La settimana prossima

Il calendario della prossima settimana ci darà un’idea della salute dell’economia globale tra fine 2020 e inizio 2021. I primi dati disponibili lunedì riguarderanno il settore manifatturiero cinese, che in gennaio dovrebbe essere avanzato lentamente per il secondo mese consecutivo. In Europa conosceremo i dati sulle vendite al dettaglio della Germania, che probabilmente sono diminuite in dicembre, mentre il comparto produttivo ha accelerato il passo. Sempre in tema di produzione, sarà pubblicato l’indice ISM relativo agli USA, per il quale si prevede l’espansione più ampia da agosto 2018.

Martedì e mercoledì sarà la volta dell’Eurozona. Dopo la poderosa crescita del 12,4% nel terzo trimestre, negli ultimi tre mesi del 2020 il PIL dell’area potrebbe aver subito una nuova contrazione, nell’ordine del 2,3%. I dati preliminari sui prezzi al consumo di gennaio dovrebbero segnalare un’inflazione core stabile e un incremento del tasso complessivo al -0,2%, il livello più altro degli ultimi cinque mesi.

Ma le novità più interessanti potrebbero essere quelle relative alle statistiche mensili sul mercato del lavoro USA, in uscita venerdì. Dopo la flessione di 140.000 posti di lavoro registrata in dicembre, gli economisti prevedono un piccolo balzo in gennaio (20.000 nuovi posti). Un incremento dell’occupazione sarebbe incoraggiante, ma la disoccupazione dovrebbe aumentare dal 6,7% al 6,8%.

Il quadro tecnico

Gli asset rischiosi restano ben sostenuti nel medio periodo, nonostante le previsioni di un temporaneo consolidamento. Nell’immediato, gli investitori del mercato azionario si trovano di fronte a un dilemma.
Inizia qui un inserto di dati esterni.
(* ===== verification/Replacement.v ===== *)
(** * core/replacement: which keys stay in a cache of bounded size

    [CacheReplacement<CRStrategy>] keeps the cached keys in a std::set ordered
    by the cost a strategy gives them, and drops the cheapest keys that nobody
    is using when a new key needs room. The strategies are LRU and frequency;
    what the container needs of a strategy is the interface [CRStrategy] with
    its laws, and what it needs of the owner of the data is [DataManager]. *)
From S2P Require Import Prelude Streams Memory.

Local Open Scope Z_scope.

(** ** Interfaces *)

(** The keys by increasing cost, and their sizes: what a strategy is shown
    (I_ReplacementPriorityQueue); [get_key_size] is [space_map[key]], which
    creates a zero entry for an unknown key. *)
Record PQ := mkPQ { pq_keys : list Z; pq_space : gmap Z Z }.
Definition get_key_size (key : Z) (pq : PQ) : Z * PQ :=
  match pq_space pq !! key with
  | Some s => (s, pq)
  | None => (0, mkPQ (pq_keys pq) (<[key := 0]> (pq_space pq)))
  end.

Class CRStrategy (S : Type) := {
  new_strategy : S;
  cost_function : Z → S → Z;
  s_hit_key : Z → S → S;
  s_remove_key : Z → S → S;
  should_discard_others_for_key : Z → PQ → S → bool * PQ;
  should_hit_without_retrieval : Z → S → bool
}.

(** [StrategyWrapper::operator()]: by cost, then by key. *)
Definition less {Str} `{CRStrategy Str} (s : Str) (lhs rhs : Z) : bool :=
  let left := cost_function lhs s in
  let right := cost_function rhs s in
  if left =? right then lhs <? rhs else left <? right.

(** The keys a strategy has an opinion on keep their order when another key is
    hit or removed: the condition under which the std::set stays ordered. *)
Class CRStrategyLaws (Str : Type) `{CRStrategy Str} := {
  tracks : Str → Z → Prop;
  hit_tracks s k : tracks (s_hit_key k s) k;
  hit_keeps s k a : tracks s a → a ≠ k → tracks (s_hit_key k s) a;
  remove_keeps s k a : tracks s a → a ≠ k → tracks (s_remove_key k s) a;
  hit_less s k a b : tracks s a → tracks s b → a ≠ k → b ≠ k →
    less (s_hit_key k s) a b = less s a b;
  remove_less s k a b : tracks s a → tracks s b → a ≠ k → b ≠ k →
    less (s_remove_key k s) a b = less s a b;
  discard_space s k pq : ∀ b pq', should_discard_others_for_key k pq s = (b, pq') →
    pq_keys pq' = pq_keys pq ∧
    ∀ x, default 0 (pq_space pq' !! x) = default 0 (pq_space pq !! x)
}.

(** The owner of the cached data (DataManager.hpp). *)
Class DataManager (D : Type) := {
  dm_remove_key : Z → D → outcome D;
  dm_retrieve_key : Z → D → outcome D
}.

(** ** LRUReplacementStrategy.cpp *)

Record LRUReplacementStrategy := mkLRU {
  low : Z; high : Z; key_mapping_to_lru_value : gmap Z Z
}.

(** [std::next] on a std::map: the entry with the next larger key. *)
Definition next_entry (m : gmap Z Z) (key : Z) : option (Z * Z) :=
  head (filter (λ e, key < e.1) (entries m)).
(** [has_next] finds a point or runs off the end of the set; it never says
    "no more". *)
Lemma cso_has_next_spec it x s :
  cso_has_next (x :: it) s = UB ∨
  ∃ s' x' it', cso_has_next (x :: it) s = Ret (true, s') ∧
    (cso_position s' < length (cso_active s'))%nat ∧
    (cso_it s = x :: it → cso_it s' = x' :: it') ∧
    (cso_measure (x' :: it') s' ≤ cso_measure (x :: it) s)%nat.
Proof.
  revert x s. induction it as [|y it IH]; intros x s.
  - simpl. case_decide; [by left|]. right. exists s, x, [].
    split_and!; [done|lia|done|done].
  - cbn [cso_has_next]. destruct (decide _) as [Hle|Hlt].
    2: { right. exists s, x, (y :: it). split_and!; [done|lia|done|done]. }
    destruct (cso_enter_spec (cso_source s) (cso_left_right s) y it)
      as (s1 & -> & Hit & Hpos & Hact & Hdir & Hvec).
    change (cso_has_next (y :: it) s1 = UB ∨ ∃ s' x' it',
      cso_has_next (y :: it) s1 = Ret (true, s') ∧
      (cso_position s' < length (cso_active s'))%nat ∧
      (cso_it s = x :: y :: it → cso_it s' = x' :: it') ∧
      (cso_measure (x' :: it') s' ≤ cso_measure (x :: y :: it) s)%nat).
    destruct (IH y s1) as [Hub|(s' & x' & it' & Hn & Hp & Hi & Hm)]; [by left|right].
    exists s', x', it'. split_and!; [done|done|auto|]. etrans; [exact Hm|].
    unfold cso_measure. simpl tail. simpl sum_list_with. rewrite Hpos, Hact.
    fold (cso_vec s y).
    assert (E : sum_list_with (λ x, length (cso_vec s1 x)) it =
                sum_list_with (λ x, length (cso_vec s x)) it).
    { clear -Hvec. induction it as [|z it IH]; [done|]. simpl. rewrite IH. f_equal.
      by rewrite Hvec. }
    rewrite E. lia.
Qed.

Lemma cso_scan_ub {A} (body : A → Z * Z → A) fuel : ∀ acc s x it,
  cso_it s = x :: it → (cso_measure (x :: it) s < fuel)%nat →
  while_scan fuel (λ acc p, Ret (body acc p)) acc s = UB.
Proof.
  induction fuel as [|fuel IH]; intros acc s x it Hit Hf; [lia|].
  cbn [while_scan sc_has_next cached_subject_object_scanner]. rewrite Hit.
  destruct (cso_has_next_spec it x s) as [->|(s' & x' & it' & -> & Hp & Hi & Hm)]; [done|].
  cbn [mbind outcome_bind sc_next cached_subject_object_scanner].
  destruct (lookup_lt_is_Some_2 (cso_active s') (cso_position s')) as [v Hv]; [done|].
  rewrite Hv. apply (IH _ _ x' it'); [by apply Hi|].
  unfold cso_measure in *. simpl in *. unfold cso_vec in *. simpl in *. lia.
Qed.

(** a scan of all the pairs of a cached predicate never completes: past the
    last pair [has_next] reads through the end iterator of the set. *)
Theorem cached_full_scan_reads_past_end {A} f (body : A → Z * Z → A) acc :
  ∃ n, ∀ fuel, (n < fuel)%nat →
    (s ← new_CachedSubjectObjectScanner f;
     while_scan fuel (λ acc p, Ret (body acc p)) acc s) = UB.
Proof.
  unfold new_CachedSubjectObjectScanner. set (dir := bool_decide _).
  destruct (if dir then get_all_subjects f else get_all_objects f) as [|x it].
  { by exists 0%nat. }
  destruct (cso_enter_spec f dir x it) as (s & -> & Hit & _).
  exists (cso_measure (x :: it) s). intros fuel Hf. by apply (cso_scan_ub _ _ _ _ x it).
Qed.

(** ** Instances of the theorems *)
Section witnesses.
#[local] Existing Instance Toy.toy_k2_lib.

Lemma indexed_predicate_correct_witness :
  ∃ f, new_FullyIndexedPredicate toy_points_tree = Ret f ∧
    (fip_has 3 5 f).1 = has 3 5 toy_points_tree ∧
    indexes (fip_has 3 5 f).2 (pts toy_points_tree) ∧
    get_all_subjects f ≡ₚ remove_dups (elements (pts toy_points_tree)).*1 ∧
    get_all_objects f ≡ₚ remove_dups (elements (pts toy_points_tree)).*2.
Proof.
  apply indexed_predicate_correct; [apply toy_points_tree_ok|computed].
Defined.

Lemma cached_band_scanners_correct_witness :
  let f := index_point (mkFIP ∅ ∅ ∅ ∅) (3, 5) in
  (∃ l, delivers (new_CachedObjectScanner f 3).1 l ∧ NoDup l ∧
        ∀ p, p ∈ l ↔ p ∈ ({[ (3, 5) ]} ∪ ∅ : gset (Z * Z)) ∧ p.1 = 3) ∧
  (∃ l, delivers (new_CachedSubjectScanner f 3).1 l ∧ NoDup l ∧
        ∀ p, p ∈ l ↔ p ∈ ({[ (3, 5) ]} ∪ ∅ : gset (Z * Z)) ∧ p.2 = 3).
Proof.
  apply cached_band_scanners_correct, index_point_spec; [|set_solver].
  exact empty_indexes.
Defined.
End witnesses.
(** NodeIdsManagerIdentity.cpp: the ids are the values. *)
Record NodeIdsManagerIdentity := mkIdentity {}.
#[export] Instance identity_manager : NodeIdsManager NodeIdsManagerIdentity := {|
  nis_get_id r _ := identity_get_id r;
  nis_get_id_or_create r g := Ret (identity_get_id_or_create r, g);
  nis_get_real_id i _ := (identity_get_real_id i, None)
|}.
#[export, refine] Instance identity_manager_laws : NodeIdsManagerLaws NodeIdsManagerIdentity := {|
  nis_ok _ := True; nis_maps _ r i := r = i; nis_room _ _ _ := True; nis_accepts b r := 0 ≤ r < b
|}.
Proof.
- intros. done.
- intros g r i _ ->. exists None. split; [|done]. done.
- done.
- intros b n g r _ _ Hr. exists r, g. split_and!; try done; lia.
Defined.

(** ** Restarting *)

(** What a manager starts from does not depend on the log: its counter file was
    truncated by the writer that the constructor opens first. *)
Lemma new_manager_base plain mapped log counter :
  ∀ g, new_NodeIdsManagerImpl plain mapped log counter = Ret g →
  ∀ log' counter', ∃ g', new_NodeIdsManagerImpl plain mapped log' counter' = Ret g' ∧
    nodes_sequence g' = nodes_sequence g ∧ nodes_map g' = nodes_map g ∧
    last_assigned_id g' = last_assigned_id g.
Proof.
  intros g. unfold new_NodeIdsManagerImpl.
  destruct (seq_from_input_stream _) as [[values s1]| |]; simpl; [|done..].
  destruct (map_from_input_stream _) as [[m s2]| |]; simpl; [|done..].
  unfold map_restore. simpl.
  intros [= <-] log' counter'. eexists. split; [reflexivity|done].
Qed.

(** an id handed out is forgotten by a restart, although it was logged, and
    is handed out again for the next unknown value. *)
Theorem restart_reuses_ids plain mapped log counter g r id g1 :
  new_NodeIdsManagerImpl plain mapped log counter = Ret g →
  ids_ok g → next_id g < u64_max → get_id r g = NOT_FOUND_NODEID →
  get_id_or_create r g = Ret (id, g1) →
  ∃ g2, new_NodeIdsManagerImpl plain mapped (Some (log_file g1))
          (Some (os_data (counter_file g1))) = Ret g2 ∧
    get_id r g2 = NOT_FOUND_NODEID ∧
    ∀ r', get_id r' g2 = NOT_FOUND_NODEID → ∃ g3, get_id_or_create r' g2 = Ret (id, g3).
Proof.
  intros Hnew Hok Hroom Hr Hc.
  destruct (new_manager_base _ _ _ _ _ Hnew (Some (log_file g1)) (Some (os_data (counter_file g1))))
    as (g2 & -> & Es & Em & El).
  exists g2. split; [done|].
  assert (Hget : ∀ r', get_id r' g2 = get_id r' g) by (intros; unfold get_id; by rewrite Es, Em).
  assert (Hid : ∀ r' h, last_assigned_id h = last_assigned_id g →
    get_id r' h = NOT_FOUND_NODEID → ∃ h', get_id_or_create r' h = Ret (next_id g, h')).
  { intros r' h Eh Hn. unfold get_id_or_create. rewrite Hn, decide_False by tauto. rewrite Eh.
    match goal with |- context [log_new_kv r' ?x ?h] =>
      destruct (log_new_kv_spec r' x h) as (h1 & -> & _) end.
    by eexists. }
  destruct (Hid r g eq_refl Hr) as [h Hh]. rewrite Hh in Hc. injection Hc as <- <-.
  split; [by rewrite Hget|]. intros r' Hr'. by apply Hid.
Qed.

(** ** A concrete manager *)

Definition toy_plain : list Z := be_encode 8 2 ++ be_encode 8 10 ++ be_encode 8 30.
Definition toy_mapped : list Z := be_encode 4 0 ++ be_encode 8 1 ++ be_encode 8 20 ++ be_encode 8 2.
Definition toy_manager : NodeIdsManagerImpl :=
  mkManager [10; 30] (mkNodesMap {[ 20 := 2 ]} {[ 2 := 20 ]}) 2 0 [] (OStream [] 0).

Lemma toy_manager_ok : ids_ok toy_manager.
Proof.
  split; simpl.
  - repeat constructor.
  - intros r i. rewrite !lookup_singleton_Some. tauto.
  - intros r i. rewrite lookup_singleton_Some. intros [<- <-]. by vm_compute.
  - split; by vm_compute.
  - intros r i. rewrite lookup_singleton_Some. intros [<- _]. set_solver.
Qed.

Lemma nodeid_roundtrip_witness :
  nodeid_write (mkNodeId (-9)) (os_end [1]) =
    Ret ((), os_end ([1] ++ be_encode 8 (u64 (node_data (mkNodeId (-9)))))) ∧
  nodeid_read (stream_at [1] (be_encode 8 (u64 (node_data (mkNodeId (-9)))) ++ [2])) =
    Ret (mkNodeId (-9), stream_at ([1] ++ be_encode 8 (u64 (node_data (mkNodeId (-9))))) [2]) ∧
  NodeId_of_string (be_encode 8 (u64 (node_data (mkNodeId (-9))))) = Ret (mkNodeId (-9)) ∧
  (length [1; 2] ≠ DATA_SIZE →
   NodeId_of_string [1; 2] = Throw (InvalidStringSizeForNodeId (Z.of_nat (length [1; 2])))).
Proof. apply nodeid_roundtrip. simpl. lia. Defined.

Lemma seq_get_id_correct_witness :
  (seq_get_id [10; 30] 30 = 1 ↔ [10; 30] !! Z.to_nat 1 = Some 30) ∧
  (seq_get_id [10; 30] 30 = NOT_FOUND_NODEID ↔ 30 ∉ [10; 30]).
Proof.
  apply seq_get_id_correct; [repeat constructor|by vm_compute|by vm_compute].
Defined.

Lemma get_id_or_create_correct_witness :
  ∃ id g', get_id_or_create 55 toy_manager = Ret (id, g') ∧ ids_ok g' ∧
    get_id 55 g' = id ∧
    (get_real_id id g').1 = 55 ∧ (get_real_id id g').2 ≠ Some NOT_FOUND_ERR_CODE ∧
    (∀ r', r' ≠ 55 → get_id r' g' = get_id r' toy_manager) ∧
    (get_id 55 toy_manager = NOT_FOUND_NODEID →
     id = next_id toy_manager ∧ ∀ r', get_id r' toy_manager ≠ id).
Proof. apply get_id_or_create_correct; [exact toy_manager_ok|by vm_compute]. Defined.

Lemma restart_reuses_ids_witness :
  ∃ g1 g2, get_id_or_create 55 toy_manager = Ret (3, g1) ∧
    new_NodeIdsManagerImpl (Some toy_plain) (Some toy_mapped) (Some (log_file g1))
      (Some (os_data (counter_file g1))) = Ret g2 ∧
    get_id 55 g2 = NOT_FOUND_NODEID ∧
    ∀ r', get_id r' g2 = NOT_FOUND_NODEID → ∃ g3, get_id_or_create r' g2 = Ret (3, g3).
Proof.
  eexists.
  destruct (restart_reuses_ids (Some toy_plain) (Some toy_mapped) None None toy_manager 55 3
    (mkManager [10; 30] (map_add 55 3 (mkNodesMap {[ 20 := 2 ]} {[ 2 := 20 ]})) 3 1
       (be_encode 8 55 ++ be_encode 8 3) (OStream (be_encode 8 1) 8))) as (g2 & H1 & H2 & H3).
  - by vm_compute.
  - exact toy_manager_ok.
  - by vm_compute.
  - by vm_compute.
  - by vm_compute.
  - exists g2. split; [|split; [exact H1|split; [exact H2|exact H3]]]. by vm_compute.
Defined.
Da un lato, si registrano importanti afflussi nel quadro della minore prudenza e dell’espansione dei risk budget. Dall’altro, i parametri dell’ottimismo degli investitori non sono a livelli estremi.

Stiamo monitorando la recente flessione dei rendimenti obbligazionari e del dollaro USA alla ricerca di segnali di un posizionamento troppo tirato. Nel secondo trimestre potrebbero attenderci ulteriori turbolenze, con possibili nuovi interessanti punti di ingresso nei mercati.